Jaguar Yayınları’ndan çıkan bu kitabı keyifle okudum. Oldukça akıcı bir kitap. Kitabı Çince aslından çeviren Bahar Kılıç’tan bahsetmezsem haksızlık etmiş olurum. Çeviri tam anlamıyla muhteşem.
Yazar, yaşamında kötülük yapan herkesi bir şekilde cezalandırıyor ve intikam alıyor. Burada okurun içi eriyor ve için için mutlu oluyor desem yalan söylemiş olmam. Kitap reel hayattan kopmuyor. Gelen felaketler zaman zaman iyiyi kötüyü ayırt etmiyor. Dönem acı olunca ve toprak gözyaşı ile sulanınca coğrafyada yaşayan insanlar nasibini alıyor. Acı, kan, gözyaşı, hasret, vuslat, yoksulluk, çaresizlik… Kitabı okurken acıyı iliklerinize kadar hissediyorsunuz. Kitabı okumanızı kesinlikle tavsiye ediyorum. Buraya kadar spoiler vermedim. Yazının bundan sonraki kısmında kitabın içine biraz daha fazla girmek istiyorum.

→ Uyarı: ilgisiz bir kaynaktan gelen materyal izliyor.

(* ===================================================================== *)
(** * What a submission reports and sends *)
(* ===================================================================== *)




Lemma submit_blocked_record (s : Form) :
  (ReactHookForm.zodResolver (createValidationSchema (formFields s)) (values s)).2 ≠ ∅ →
  submit s
  = {| formFields := formFields s; values := values s;
       errors := (ReactHookForm.zodResolver
                    (createValidationSchema (formFields s)) (values s)).2;
       interactionCount := interactionCount s; posted := posted s |}.
Proof.
  unfold submit, ReactHookForm.handleSubmit.
  destruct (ReactHookForm.zodResolver _ _) as [data errs]. simpl. intros Hsome.
  by rewrite decide_False.
Qed.

(** X7: submitting again a form that was refused changes nothing.  When
    a submission reports an error, nothing is sent, and a second click on
    the submit button leaves the session exactly as the first left it:
    the same errors, the same values and counters, and still nothing
    sent. *)
Theorem blocked_submit_is_idempotent (s : Form) :
  errors (submit s) ≠ ∅ →
  posted (submit s) = posted s ∧ submit (submit s) = submit s.
Proof.
  rewrite submit_errors. intros Hsome. split; [by apply submit_blocked|].
  rewrite (submit_blocked_record (submit s));
    rewrite ?submit_formFields, ?submit_values; [|done].
  by rewrite (submit_blocked_record s Hsome).
Qed.

Lemma blocked_submit_is_idempotent_witness :
  posted (submit (mount initialFields)) = posted (mount initialFields)
  ∧ submit (submit (mount initialFields)) = submit (mount initialFields).
Proof.
  apply (blocked_submit_is_idempotent (mount initialFields)).
  vm_compute. discriminate.
Defined.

Kitabın başında Fugui genç ve toy bir delikanlı. Varlıklı bir ailenin tek erkek evladı. Söylenenler kulağının birisinden girip diğerinden çıkıyor. Karısı genç, güzel ve varlıklı bir ailenin kızı. Fakat Fugui her gün kumar oynuyor, alkol alıp başka kadınlarla gününü gün ediyor. Üstelik bunu herkesin gözüne sokarak yapıyor. Sonunda ailesinin neyi var neyi yoksa kumarda kaybediyor. Varlık içinde yaşayan ailesi hizmetçilerini azat ediyor ve tarlalarda çalışmaya başlıyor. Karısının ailesi karısını ve çocuklarını alıyor. Fugui, yaşlı anne babasıyla birlikte tarlada çalışıyor. Yeri gelmişken Fugui’nin karısı Jiazhen’e değinmeliyiz. Kocasını çok seven, kocasının yaptığı yanlışları sineye çekip onu çamurdan çıkarmaya çalışan güçlü bir kadın. Burada karşımıza aşkın gözü kördür dedirtecek bir adım atıyor ve babasının evine gittikten sonra çocuklarını varlık içerisinde büyütme imkânı varken kocasının yanına geri dönüyor. Hem kendi hem de çocukları sefalet içerisinde kalıyor.
Ailenin çınar ağacı Fugui’nin babası, köy ağalığından ırgatlığa düşmenin ağırlığına ve ailesinden yadigâr konağın ve toprakların kaybedilmesine daha fazla dayanamayıp ölüyor. Annesinin durumu da iç açıcı değildir. Fugui’nin yaşlı annesi çalışma temposuna dişini sıksa da ihtiyar bedeni ona dur demektedir. Ülkenin durumu da ailenin durumu gibidir. Savaş vardır ve erkekler savaşa alınmaktadır.
Fugui, ailesi hastalık ve yoklukla mücadele ederken, hasta annesine doktor bulmaya giderken ve ailesinin haberi yokken askere alınır. Birkaç sene ailesinden haber alamadan yokluk, sefalet ve ölümü soluyarak askerde kalır. Savaşın bitmesiyle yeniden köyüne dönünce annesinin öldüğünü, kızının ateşli hastalıkla duyma ve konuşma yetisini kaybettiğini görür. Yeniden çalışmaya başladıklarında Çin’de devrim olur ve toprak ağaları ellerindeki toprakları halka vermek zorunda kalır. Fugui’nin topraklarını alan Longer ölüme giderken, “Fugui senin yerine ben ölüyorum,” der. Ölümü iliklerine kadar hisseden Fugui, neredeyse iyi ki topraklarımı kaybetmişim, diyecektir.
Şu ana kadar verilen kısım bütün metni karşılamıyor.